Think about how many negative thoughts go through your mind on a daily basis. Your mind may be sullied with low self-confidence, anger, frustration, lack of empathy, impatience, anxiety or depression. There are also the repetitive negative thoughts that surface when you least expect them to. These are all stains on the fabric of consciousness, and these thoughts need to be washed out. The alternative is to just let the negative thoughts pile on day after day, year after year, lifetime after lifetime until we are drowning in the onslaught of our own misery. I would rather be brainwashed than that any day. In fact, when I look back at the type of thought patterns that used to run through my mind on a regular basis before I started to practice yoga and meditation, I am thankful that those thoughts have been scrubbed out of my consciousness. And ultimately, it was me who did most of the scrubbing. My teachers gave me the tools, the cleaning supplies, an open room, and the methodology of the practice. I sat with my legged crossed and washed and scrubbed my thoughts until they were nearly squeaky clean.

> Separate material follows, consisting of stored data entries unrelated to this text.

(** * The SEO vendor service: credential cache, challenge solver, signature
      exchange and response normalisation

    A shallow embedding of [services/vendor.seo.service.ts] (an Ahrefs
    client that pays for CapSolver tokens and keeps signatures in a cache
    file), followed by the properties its specification states about it.

    Modelling conventions.
    - Values of TypeScript type [any] are [JsValue]s: the JSON data model,
      [undefined], and the built-in objects a property read can find in a
      prototype.  Numbers are IEEE binary64 ([PrimFloat.float]), as in
      JavaScript.  Objects keep their own properties in the order in which
      a loop over them and [JSON.stringify] visit them.
    - A text is held as its UTF-8 bytes.  Its [length] and its indices
      count UTF-16 code units, and a loop over it visits code points, as
      in JavaScript.
    - A property read sees own properties first ([length] and the indices
      of arrays and texts among them), then the members inherited from
      the built-in prototypes of ECMAScript 2024.  An inherited member is
      a [JBuiltin]: it is truthy and it is not data.  The service reads
      from such a value only [validUntil] and an element, which no
      built-in has; the own properties of a built-in ([name], [length])
      are left out.
    - Exceptions are explicit: a computation yields [Val v] or [Exc e].
    - The outside world (HTTP peers, clock, disk, configuration) is a
      [World] of oracles; what the service did is recorded in the state as
      a chronological list of [Event]s.  An oracle sees the events so far,
      so answers may depend on everything the service did before.
    - The cache file is modelled by what reading and parsing it gives:
      missing, unreadable, or any parsed value: an object (a store, the
      shape the service writes), [null], a boolean, a number, a text or
      an array.  What is written is what [JSON.stringify] prints, so the
      file holds the values as a later [JSON.parse] gives them back.
    - The module is an ES module, hence strict code: an assignment to a
      property of a primitive throws.
    - [Logger] calls do not influence any result and are left out, and so
      is the creation of the cache directory when the module is loaded. *)

From Stdlib Require Import ZArith NArith Ascii String List Bool Lia.
From Stdlib Require Import Floats.PrimFloat.
From stdpp Require Import gmap strings list pretty.
(** * Ingestion and retrieval pipeline of talon-loadmaster

    A shallow embedding of the Supabase edge functions (document
    processing, URL and manual knowledge ingestion, chat) and of the
    SQL similarity-search functions, followed by the properties the
    specification states about them.

    Conventions.
    - A JavaScript string is a Stdlib [string]; every [ascii] stands for
      one UTF-16 code unit below 256, and [JS.length] counts code units
      the way [String.prototype.length] does.
    - JavaScript numbers that hold indices are [Z]; the only fractional
      constant of the sources, [maxChunkSize * 0.5], is compared after
      doubling both sides, which is exact.
    - Calls to external collaborators (request body, storage, embedding
      service, database, console) are recorded in a trace of effects;
      their outcomes are read from an environment record.
    - SQL [float] values are idealised as rationals. *)

From Stdlib Require Import ZArith QArith Lqa String Ascii List Sorted Lia Bool DecimalString.
From stdpp Require Import gmap strings list.
From Equations Require Import Equations.
Close Scope Q_scope.

(* ===================================================================== *)
(** * JavaScript string primitives                                        *)
(* ===================================================================== *)

Module JS.
Local Open Scope Z_scope.

Definition LF : ascii := "010"%char.
(** X8: placeMines changes nothing but isMine and neighborMines: the
    returned grid has the shape of the input, and every cell keeps its row,
    col and status (a flag set before the first probe stays) and stays a
    mine if it was one.  Whatever mines the input had, the numbers of the
    result are those of the mines of the result. *)
Theorem placeMines_keeps n grid h fuel draws mineCount safeRow safeCol g' h' :
  wfGrid n grid h ->
  placeMines fuel draws grid mineCount safeRow safeCol h = Ok (g', h') ->
  sameShape grid g' /\
  (forall r c x,
     cellAt grid h r c = Some x ->
     exists y, cellAt g' h' r c = Some y /\
               row y = row x /\ col y = col x /\ status y = status x /\
               (isMine x = true -> isMine y = true)) /\
  numbersValid g' h'.
Proof.
  intros Hwf H.
  destruct (placeMines_cells _ _ _ _ _ _ _ _ _ _ Hwf H) as (_ & ? & ? & ?).
  done.
Qed.

(** X9: placeMines never throws on a square grid: with every draw inside
    the grid (as Math.floor(Math.random() * size) is), the call returns or
    its loop is still running when the step budget ends.  With
    mineCount <= 0 the loop body never runs, and the call returns without
    a draw. *)
Theorem placeMines_never_throws n grid h draws mineCount safeRow safeCol :
  wfGrid n grid h ->
  (forall j, 0 <= draws j < Z.of_nat n) ->
  (forall fuel,
     (exists res,
        placeMines fuel draws grid mineCount safeRow safeCol h = Ok res) \/
     placeMines fuel draws grid mineCount safeRow safeCol h = OutOfFuel) /\
  (mineCount <= 0 ->
   exists res,
     placeMines 0 draws grid mineCount safeRow safeCol h = Ok res).
Proof.
  intros Hwf Hdraws. split; [intros fuel; by apply (placeMines_no_throw n)|].
  intros Hk. unfold placeMines.
  destruct (cloneGrid_wf_total _ _ _ Hwf) as (newGrid & h0 & Hclone).
  rewrite Hclone. cbn [mbind Res_bind placeLoop].
  rewrite (proj2 (Z.ltb_ge 0 mineCount)) by lia. cbn [mbind Res_bind].
  pose proof (wfGrid_validRefs _ _ _ Hwf) as Hv.
  destruct (cloneGrid_spec _ _ _ _ Hv Hclone) as (Hfresh & _ & _ & _).
  pose proof (wfGrid_clone _ _ _ _ _ Hwf Hclone) as Hwf0.
  destruct Hwf as [-> _].
  destruct (calcNumbers_total _ _ _ _ Hfresh Hwf0) as (h2 & ->).
  by eexists.
Qed.

(** X10: placeMines does not end when asked for more mines than there are
    positions outside the safe zone: on a mine-free square grid, with every
    draw inside the grid, the placement loop is still running after any
    number of steps. *)
Theorem placeMines_overfull n grid h draws mineCount safeRow safeCol :
  wfGrid n grid h ->
  (forall r c cell, cellAt grid h r c = Some cell -> isMine cell = false) ->
  (forall j, 0 <= draws j < Z.of_nat n) ->
  Z.of_nat (roomOutside n (safeRow, safeCol)) < mineCount ->
  forall fuel,
    placeMines fuel draws grid mineCount safeRow safeCol h = OutOfFuel.
Proof.
  intros Hwf Hfree Hdraws Hroom fuel.
  destruct (placeMines_no_throw n fuel draws grid mineCount safeRow safeCol h
              Hwf Hdraws) as [[[g' h'] E]|E]; [|done].
  rewrite <- (Z2Nat.id mineCount) in E by lia.
  destruct (placeMines_mines _ _ _ _ _ _ _ _ _ _ Hwf Hfree E) as [Hk Hsafe].
  pose proof (mines_fit n g' h' (safeRow, safeCol) Hsafe). lia.
Qed.

(** X11: the first probe is safe.  When placeMines has put the mines with
    the probed cell as safe cell, revealCell on that cell returns
    exploded = false; and if the cell was Hidden, it and every Hidden cell
    next to it are Revealed in the result, none of them a mine. *)
Theorem first_probe_safe n grid h fuel draws (k : nat) row col g1 h1 :
  wfGrid n grid h ->
  (forall r c cell, cellAt grid h r c = Some cell -> isMine cell = false) ->
  0 <= row < Z.of_nat n -> 0 <= col < Z.of_nat n ->
  placeMines fuel draws grid (Z.of_nat k) row col h = Ok (g1, h1) ->
  exists g2 h2,
    revealCell g1 row col h1 = Ok (g2, false, h2) /\
    (hiddenAt grid h (row, col) ->
     forall q, near (row, col) q -> hiddenAt grid h q ->
               revealedAt g2 h2 q /\ mineAt g2 h2 q = false).
Proof.
  intros Hwf Hfree Hr Hc Hplace.
  destruct (placeMines_cells _ _ _ _ _ _ _ _ _ _ Hwf Hplace)
    as (Hwf1 & _ & Hvalid & Hkeep).
  destruct (placeMines_mines _ _ _ _ _ _ _ _ _ _ Hwf Hfree Hplace)
    as [_ Hsafe].
  destruct (proj2 (wfGrid_cellAt n grid h row col Hwf) (conj Hr Hc))
    as [x Hx].
  destruct (Hkeep _ _ _ Hx) as (y & Hy & _ & _ & Hsty & _).
  assert (isMine y = false) as Hmine.
  { specialize (Hsafe (row, col)). unfold mineAt in Hsafe. cbn in Hsafe.
    rewrite Hy in Hsafe. apply Hsafe. split; cbn; lia. }
  assert (neighborMines y = 0) as Hzero.
  { rewrite (Hvalid _ _ _ Hy Hmine), minesAmong_none; [done|].
    intros p Hp. by apply Hsafe, around_near. }
  destruct (revealCell_result n g1 h1 row col y Hwf1 Hy)
    as (g2 & h2 & Hrun & _ & _ & _ & _ & _ & Hfl).
  assert (explodes y = false) as Hex
    by (unfold explodes; by rewrite Hmine, andb_false_r).
  rewrite Hex in Hrun. exists g2, h2. split; [done|].
  intros (x0 & Hx0 & Hstx) [r c] Hnear (xq & Hxq & Hstq).
  cbn in Hx0, Hxq. assert (x0 = x) as -> by congruence.
  destruct (Hkeep _ _ _ Hxq) as (yq & Hyq & _ & _ & Hstyq & _).
  assert (floods g1 h1 (row, col) (r, c)) as Hflood.
  { apply (floods_step _ _ _ (row, col)).
    - apply floods_start. exists y. split; [done|congruence].
    - by exists y.
    - done.
    - exists yq. split; [done|congruence]. }
  pose proof (Hfl Hex _ _ _ Hflood Hyq) as Hq. split.
  - eexists. split; [exact Hq|done].
  - unfold mineAt. cbn. rewrite Hq. cbn.
    specialize (Hsafe (r, c) Hnear). unfold mineAt in Hsafe. cbn in Hsafe.
    by rewrite Hyq in Hsafe.
Qed.
(** * ISS Mimic Mini: panel discovery, panel rotation and view presets

    A shallow embedding of the two components of the viewer,
    [components/Model.tsx] (the model adapter) and [components/Scene.tsx]
    (the scene controller), and the properties of their state transitions.

    - [JS] holds the fragments of the JavaScript runtime the components rely
      on: strings with [toLowerCase] and [includes], plain objects used as
      ordered property records, JSON values and exceptions.
    - [Model] embeds the discovery effect and the two rotation effects.
    - [Scene] embeds the controller state, its event handlers and what it
      keeps in the local storage.
    - [App] passes the rotation map of the controller to the adapter. *)

From Stdlib Require Import ZArith Ascii String Reals Lra.
From stdpp Require Import base tactics option list strings pretty gmap.

Set Warnings "-register-all,-clear-no-such-hyp".

Module JS.

(** ** Strings *)

(** [String.prototype.toLowerCase] on one character.  Names are kept as
    byte strings (UTF-8), and lower-casing is modelled on the letters
    [A]-[Z].  The component only asks whether the lower-cased name includes
    one of four lower-case ASCII words; lower-casing a character outside
    ASCII yields characters outside ASCII, but for the dotted capital I
    (an [i] followed by a combining dot) and the Kelvin sign (a [k]), and
    neither can take part in an occurrence of one of the four words. *)
Definition lower_ascii (c : ascii) : ascii :=
  let n := nat_of_ascii c in
  if (65 <=? n)%nat && (n <=? 90)%nat then ascii_of_nat (n + 32) else c.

I understand the resistance to the spiritual brainwashing that meditation courses ask students to go through. In the intensive Vipassana Meditation Courses (http://www.dhamma.org/) that I have done, everything from when you eat, sleep, rest and meditate is controlled. Even what you think about is controlled. The difference between a cult and a true path of spiritual evolution is sometimes hard to see form the outside. But when I washed my brain with the tools of meditation I didn’t see it like a cult, I saw it more like going to the army for boot camp. Many trainees resist the intensity of army boot camp as well. I wanted to train my mind to be strong, brave, peaceful and free, and I was willing to do the work. My greatest motivation for undergoing the brainwashing of the spiritual path was to see just how dirty my thoughts were. If you think your thoughts are not dirty, I would ask you to dig deeper. Going to a therapist along with some honest self-inquiry will help you see the truth about your deepest, darkest thoughts.

Whenever something is repetitive and constant it becomes the status quo, even if it is a destructive thought pattern. Human beings are attached to homeostasis, and they will automatically protect what they know to be reality. When you resist the type of spiritual brainwashing that allows you to let go the suffering of the past, you cling to the negative cycle that created the pain in the first place. Once you realize how destructive your thoughts can be to yourself and to those around you, submitting yourself to the spin cycle through the spiritual washer and dryer is an easy choice. You will notice when you need a deep cleaning and you will volunteer yourself to go on retreats, intensives and anything that promises a full and complete brainwashing.

My daily meditation practice is the one thing that keeps me sane. I have done three 10-day meditation retreats and each one was like a powerful detox of destructive thoughts that I was carrying in my mind. During these retreats the teachers all say that a sign of progress along the inner journey often shows up as happier, friendlier thoughts. In other words, you think cleaner, more pure thoughts. The very evidence of brainwashing is the evidence of progress along the spiritual path. These courses are donation-based and held all over the world. The only thing they ask for is your commitment to stay and follow their rules for the full 10 days. Sadly, the student who so enthusiastically disregarded these meditation retreats as part of a brainwashing cult told me she left about halfway through the course. She left before her thoughts were fully washed clean. That would be like a dirty pair of jeans jumping out of the washer the moment they got wet. The stains look worse when they start to spread and the jeans are heavy and full of water. The jeans will look ruined, and the washer will seem to have malfunctioned when in truth there is nothing wrong with the jeans or the washer. The washing cycle just needs to run its full course. It is dangerous to quit on something in the middle of an intense procedure. When what is being worked on is your mind, that risk is even greater.